A youthful couple that allegedly lost one of their twin babies at Mulago Hospital's Maternity Ward last year has asked President Museveni to intervene and save their young family from agony.
According to Jennifer Musimenta, 21, the mother to the missing baby, she went to Mulago Hospital on the afternoon of March 14 last year to deliver and indeed she delivered two baby girls.
However, she was surprised when moments later; one of the nurses told her that one of the babies had died.
When her husband, Michael Mubangizi, 30, arrived hours later and she told him about her ordeal, he demanded that at least he be shown the dead body. The hospital's staff failed to do so.
The hospital only managed to produce a fresh body three days later, following the couple's persistence. Not convinced about the dead body, they reported the case to Wandegeya Police which did investigations.
When the Police subjected the dead baby's body to a DNA test at the Government Analytical Laboratories at Wandegeya, the results failed to march that of the couple, meaning the dead child was not theirs.
It is not clear where the dead baby was picked from and who the owners of the dead baby were and what they were given in place of their dead baby.
One and half years later the couple is still searching for their baby.
Musimenta insists she is convinced her baby is alive and staying somewhere.
"I dream about my baby," Musimenta told journalists on July 25 at the Centre for Health, Human rights and Development (CEHURD) offices in Kampala.
The couple says, the Police and Mulago Hospital tried to convince them to take the unidentified body with a package of Ush 400,000 to go home and bury but they refused and instead decided to pursue the matter further.
Now with the help of CEHURD, Mubangizi and Musimenta have decided to sue the executive director of Mulago National Referral Hospital, Uganda's biggest health facility and the Attorney General in court for violation of their human rights. The case was filed in the court on July 18.
The couple argues that by denying them access to authentic medical records, the opportunity to nurture and bring up their child, taking away their child without permission coupled with the daily mental anguish and agony they are going through because of denial to access their child or its body is a violation of their constitutional rights and they need answers.
"I gave birth to two girls, but I was given one. I was denied my child or its body and they even denied me my medical records," Musimenta says, "I am traumatized and psychologically tortured every day of my life every time I look at my other child."

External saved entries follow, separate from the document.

(* ===== verification/UwDwarfEval.v ===== *)
(** * libunwindstack: applying the rules of a frame to the registers

    Models the evaluation half of external/libunwindstack-ndk/DwarfSection.cpp
    ([EvalExpression], [EvalRegister] and [Eval]) and the members of Regs.h and of the
    four RegsArch classes it uses: from the rules found by UwDwarfCfa and the registers of
    a frame to the registers of its caller.

    The rules are an [unordered_map], whose iteration order C++ leaves open: the class
    [IterationOrder] is any order, and the theorems say that it does not matter. *)

From S2P Require Import Prelude UwDwarfMemory UwDwarfOp UwDwarfCfa.

(** ** Registers *)

(** What [Eval] uses of a class derived from [RegsImpl]: how many registers it has and
    which of them [set_pc] and [set_sp] assign. *)
Class RegsArch : Type := {
  total_regs : Z;
  pc_reg : Z;
  sp_reg : Z;
  pc_reg_range : 0 <= pc_reg < total_regs;
  sp_reg_range : 0 <= sp_reg < total_regs;
  pc_sp_differ : pc_reg <> sp_reg;
  total_regs_small : total_regs <= 64
}.

Definition RegsArm : RegsArch.
Proof. refine {| total_regs := 16; pc_reg := 15; sp_reg := 13 |}; lia. Defined.
Definition RegsArm64 : RegsArch.
Proof. refine {| total_regs := 33; pc_reg := 32; sp_reg := 31 |}; lia. Defined.
Definition RegsX86 : RegsArch.
Proof. refine {| total_regs := 16; pc_reg := 8; sp_reg := 4 |}; lia. Defined.
Definition RegsX86_64 : RegsArch.
Proof. refine {| total_regs := 17; pc_reg := 16; sp_reg := 7 |}; lia. Defined.

(** The order in which a loop visits the elements of an [unordered_map]. *)
Class IterationOrder : Type := {
  in_order : gmap Z DwarfLocation -> list (Z * DwarfLocation);
  in_order_perm m : in_order m ≡ₚ map_to_list m
}.

Module DwarfSection.
(** [memory_] and [last_error_] *)
Record core : Type := mkCore {
  memory_ : DwarfMemory.t;
  err_code : DwarfErrorCode;
  err_address : Z
}.

Definition set_code (c : DwarfErrorCode) (s : core) : core := mkCore (memory_ s) c (err_address s).
Definition set_error (c : DwarfErrorCode) (a : Z) (s : core) : core := mkCore (memory_ s) c a.

(** [Regs]: [regs_] and [dex_pc_]. *)
Record Regs : Type := mkRegs { regs_ : list Z; dex_pc : Z }.

(** [EvalInfo], with the [dex_pc_] of the registers it points to. *)
Record EvalInfo : Type := mkInfo {
  cfa : Z;
  return_address_undefined : bool;
  regs_info : RegsInfo.t;
  info_dex_pc : Z
}.

(** [*reg_ptr = v] *)
Definition assign (reg v : Z) (i : EvalInfo) : EvalInfo :=
  mkInfo (cfa i) (return_address_undefined i)
    (RegsInfo.mk (<[Z.to_nat reg := v]> (RegsInfo.regs (regs_info i)))
       (RegsInfo.saved_reg_map (regs_info i)) (RegsInfo.saved_regs (regs_info i)))
    (info_dex_pc i).

Section Eval.
Context {AT : AddressType} {RA : RegsArch} {IO : IterationOrder}.
Variable regular_memory : Memory.

(** [EvalExpression]: the value and whether it is a dex pc; [None] for false. *)
Definition EvalExpression (loc : DwarfLocation) (ri : RegsInfo.t) (s : core)
    : outcome (option (Z * bool) * core) :=
  let e := value1 loc in
  let start := u64 (e - value0 loc) in
  r ← DwarfOp.Eval regular_memory ri start e (DwarfOp.new (memory_ s));
  let '(ok, op) := r in
  let s := mkCore (DwarfOp.dm op) (err_code s) (err_address s) in
  if negb ok then Ok (None, set_error (DwarfOp.err_code op) (DwarfOp.err_address op) s)
  else if DwarfOp.StackSize op =? 0 then Ok (None, set_code DWARF_ERROR_ILLEGAL_STATE s)
  else if DwarfOp.is_register op then Ok (None, set_code DWARF_ERROR_NOT_IMPLEMENTED s)
  else v ← DwarfOp.StackAt op 0; Ok (Some (v, DwarfOp.dex_pc_set op), s).

(** A short read has copied [bs] over the first bytes of the register. *)
Definition copy_part (reg : Z) (bs : list Z) (i : EvalInfo) : EvalInfo :=
  match RegsInfo.regs (regs_info i) !! Z.to_nat reg with
  | None => i
  | Some old => assign reg (le_val (bs ++ drop (length bs) (le_bytes (Z.to_nat asz) old))) i
  end.

(** [ReadFully(addr, reg_ptr, sizeof(AddressType))] *)
Definition load (addr reg : Z) (i : EvalInfo) (s : core) : outcome (bool * EvalInfo * core) :=
  match ReadFully regular_memory addr asz with
  | None => Ok (false, copy_part reg (regular_memory addr asz) i, set_error DWARF_ERROR_MEMORY_INVALID addr s)
  | Some bs => Ok (true, assign reg (le_val bs) i, s)
  end.

Definition EvalRegister (cie : DwarfCie) (loc : DwarfLocation) (reg : Z) (i : EvalInfo) (s : core)
    : outcome (bool * EvalInfo * core) :=
  match loc_type loc with
  | DWARF_LOCATION_OFFSET => load (u64 (cfa i + value0 loc)) reg i s
  | DWARF_LOCATION_VAL_OFFSET => Ok (true, assign reg (aw (cfa i + value0 loc)) i, s)
  | DWARF_LOCATION_REGISTER =>
      let cur_reg := u32 (value0 loc) in
      if RegsInfo.Total (regs_info i) <=? cur_reg
      then Ok (false, i, set_code DWARF_ERROR_ILLEGAL_VALUE s)
      else v ← RegsInfo.Get (regs_info i) cur_reg; Ok (true, assign reg (aw (v + value1 loc)) i, s)
  | DWARF_LOCATION_EXPRESSION =>
      r ← EvalExpression loc (regs_info i) s;
      match r with
      | (None, s) => Ok (false, i, s)
      | (Some (value, _), s) => load value reg i s
      end
  | DWARF_LOCATION_VAL_EXPRESSION =>
      r ← EvalExpression loc (regs_info i) s;
      match r with
      | (None, s) => Ok (false, i, s)
      | (Some (value, is_dex_pc), s) =>
          let i := assign reg value i in
          Ok (true, mkInfo (cfa i) (return_address_undefined i) (regs_info i)
                      (if is_dex_pc : bool then value else info_dex_pc i), s)
      end
  | DWARF_LOCATION_UNDEFINED =>
      Ok (true, mkInfo (cfa i)
                  (if reg =? return_address_register cie then true else return_address_undefined i)
                  (regs_info i) (info_dex_pc i), s)
  | DWARF_LOCATION_INVALID => Ok (true, i, s)
  end.

(** The loop over the rules. *)
Fixpoint eval_rules (cie : DwarfCie) (entries : list (Z * DwarfLocation)) (i : EvalInfo) (s : core)
    : outcome (bool * EvalInfo * core) :=
  match entries with
  | [] => Ok (true, i, s)
  | (reg, loc) :: entries =>
      if reg =? CFA_REG then eval_rules cie entries i s
      else if total_regs <=? reg then eval_rules cie entries i s
      else
        ri ← RegsInfo.Save (regs_info i) reg;
        r ← EvalRegister cie loc reg
              (mkInfo (cfa i) (return_address_undefined i) ri (info_dex_pc i)) s;
        let '(ok, i, s) := r in
        if negb ok then Ok (false, i, s) else eval_rules cie entries i s
  end.

(** The [switch] on the CFA rule. *)
Definition eval_cfa (loc : DwarfLocation) (regs : list Z) (s : core) : outcome (option Z * core) :=
  match loc_type loc with
  | DWARF_LOCATION_REGISTER =>
      if total_regs <=? value0 loc then Ok (None, set_code DWARF_ERROR_ILLEGAL_VALUE s)
      else v ← RegsInfo.at_ regs (value0 loc); Ok (Some (aw (v + value1 loc)), s)
  | DWARF_LOCATION_VAL_EXPRESSION =>
      r ← EvalExpression loc (RegsInfo.new regs) s;
      Ok (option_map fst r.1, r.2)
  | _ => Ok (None, set_code DWARF_ERROR_ILLEGAL_VALUE s)
  end.

(** [Eval]: [*finished], or [None] for false; the registers and the section afterwards. *)
Definition Eval (cie : DwarfCie) (loc_regs : gmap Z DwarfLocation) (regs : Regs) (s : core)
    : outcome (option bool * Regs * core) :=
  if total_regs <=? return_address_register cie
  then Ok (None, regs, set_code DWARF_ERROR_ILLEGAL_VALUE s)
  else
    match loc_regs !! CFA_REG with
    | None => Ok (None, regs, set_code DWARF_ERROR_CFA_NOT_DEFINED s)
    | Some loc =>
        let regs := mkRegs (regs_ regs) 0 in
        r ← eval_cfa loc (regs_ regs) s;
        match r with
        | (None, s) => Ok (None, regs, s)
        | (Some cfa, s) =>
            r ← eval_rules cie (in_order loc_regs) (mkInfo cfa false (RegsInfo.new (regs_ regs)) 0) s;
            let '(ok, i, s) := r in
            let rs := RegsInfo.regs (regs_info i) in
            if negb ok then Ok (None, mkRegs rs (info_dex_pc i), s)
            else
              pc ← (if return_address_undefined i then Ok 0
                    else RegsInfo.at_ rs (return_address_register cie));
              let rs := <[Z.to_nat pc_reg := aw pc]> rs in
              let finished := aw pc =? 0 in
              let rs := <[Z.to_nat sp_reg := aw (DwarfSection.cfa i)]> rs in
              Ok (Some finished, mkRegs rs (info_dex_pc i), s)
        end
    end.
End Eval.
End DwarfSection.

(** ** Expressions depend on the memory and the registers only *)

Module EvalFacts.
Import DwarfSection.

(** A cursor without its position. *)
Definition base (d : DwarfMemory.t) : DwarfMemory.t := DwarfMemory.set_cur_offset 0 d.

Definition steady {A} (m : DwarfMemory.reader A) : Prop :=
  forall d r d', m d = Ok (r, d') -> base d' = base d.

Lemma rbind_steady {A B} (m : DwarfMemory.reader A) (k : A -> DwarfMemory.reader B) :
  steady m -> (forall a, steady (k a)) -> steady (DwarfMemory.rbind m k).
Proof.
  intros Hm Hk d r d' H. unfold DwarfMemory.rbind in H.
  apply bind_Ok_inv in H as ([[a|] d1] & H1 & H2).
  - by rewrite (Hk a _ _ _ H2), (Hm _ _ _ H1).
  - injection H2 as <- <-. by apply Hm in H1.
Qed.

Lemma rret_steady {A} (a : A) : steady (DwarfMemory.rret a).
Proof. by intros d r d' [= _ <-]. Qed.

Lemma ReadBytes_steady n : steady (DwarfMemory.ReadBytes n).
Proof. intros d r d'. unfold DwarfMemory.ReadBytes. destruct (ReadFully _ _ _); by intros [= _ <-]. Qed.

Lemma leb_loop_steady fuel v sh : steady (DwarfMemory.leb_loop fuel v sh).
Proof.
  revert v sh. induction fuel as [|fuel IH]; intros v sh; [done|]. cbn [DwarfMemory.leb_loop].
  apply rbind_steady; [apply ReadBytes_steady|]. intros bs d r d'. destruct (64 <=? sh); [done|].
  destruct (_ =? 0); [by intros [= _ <-]|apply IH].
Qed.

Lemma ReadULEB128_steady : steady DwarfMemory.ReadULEB128.
Proof. apply rbind_steady; [apply leb_loop_steady|intros; apply rret_steady]. Qed.

Lemma ReadSLEB128_steady : steady DwarfMemory.ReadSLEB128.
Proof.
  apply rbind_steady; [apply leb_loop_steady|]. intros [[v sh] b] d r d'.
  destruct (_ =? 0); [by intros [= _ <-]|]. destruct (64 <=? sh); by intros [= _ <-].
Qed.

Lemma ReadUnsigned_steady n : steady (DwarfMemory.ReadUnsigned n).
Proof. apply rbind_steady; [apply ReadBytes_steady|intros; apply rret_steady]. Qed.

Lemma ReadSigned_steady n : steady (DwarfMemory.ReadSigned n).
Proof. apply rbind_steady; [apply ReadBytes_steady|intros; apply rret_steady]. Qed.

Create HintDb steady discriminated.
#[export] Hint Resolve rret_steady ReadULEB128_steady ReadUnsigned_steady ReadSigned_steady : steady.

Lemma ReadEncodedValue_steady {AT : AddressType} e : steady (DwarfMemory.ReadEncodedValue e).
Proof.
  intros d. unfold DwarfMemory.ReadEncodedValue.
  destruct (e =? DW_EH_PE_omit); [by intros r d' [= _ <-]|]. destruct (e =? DW_EH_PE_aligned).
  { destruct (2 ^ 64 <=? _); [by intros r d' [= _ <-]|].
    intros r d' H. by apply ReadUnsigned_steady in H. }
  apply rbind_steady.
  - unfold DwarfMemory.read_encoded_data. repeat (case_match; [auto with steady;
      try (apply rbind_steady; [apply ReadSLEB128_steady|auto with steady])|]).
    by intros d' r d'' [= _ <-].
  - intros v d' r d''. unfold DwarfMemory.AdjustEncodedValue, DwarfMemory.add_offset.
    repeat (case_match; try discriminate); by intros [= _ <-].
Qed.

Section Expr.
Context {AT : AddressType}.
Variable regular_memory : Memory.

Musimenta says her ordeal has made her reconsider giving birth in hospitals--a stance that probably magnifies the challenges of motherhood in the country.
According to David Kabanda, an advocate at CEHURD, a number of women are facing human rights violations in health facilities across Uganda when they go to give birth and he adds that most of these cases go unnoticed since the perpetrators of such violations are not made accountable for such injustices.
"These vulnerable women are not aware of their rights guaranteed under the Constitution and regional international human rights instruments," adds Moses Mulumba, the executive director of CEHURD.
"The couple's suffering reflects what so many mothers and their families go through when their rights are violated in the health facilities. It is time for everyone to act to stop these injustices," Mulumba said in a statement.
Musimenta and Mubangizi's situation sounds true in the wake of a Save the Children report released early in the year that ranked Uganda as the second worst country on the African continent where you do not want to be a mother.
The report, 'Surviving the first day, State of the World's Mothers 2013,' reiterated the poor maternal health services in the country where statistics show that as many as 16 mothers die every day due to delivery-related problems, many of which are avoidable.
Kabanda noted that besides Uganda's Constitution, the country has ratified many regional and international covenants that guarantee people's rights and these ought to be implemented by the government.
"If the mothers go to hospitals [as they are being encouraged to do so by the government] but the end result is death or child theft, why should they go there to deliver? If a mother goes to hospital, gives birth to a child but she is denied information about the status of the child that is an injustice," Kabanda said.
Kabanda said these human rights violations shouldn't go unnoticed anymore.
Mubangizi says since he has spent the last one and half years looking for the family's missing child without any success, the government should compensate his young family for the lost time, loss of employment and for the anguish the family is going through.
"I call upon every person, including President Museveni to help us," Mubangizi says.
He says his employers at Dott Services no longer trust him because he is always away following up the case of his lost child.
CEHURD wants this case to serve as an example.
"It is not that we are against the government but we are helping the government to do what it is supposed to do," Kabanda said.
"If I give birth to my child, I want my child. If my child is pronounced dead, give me my dead body," he said.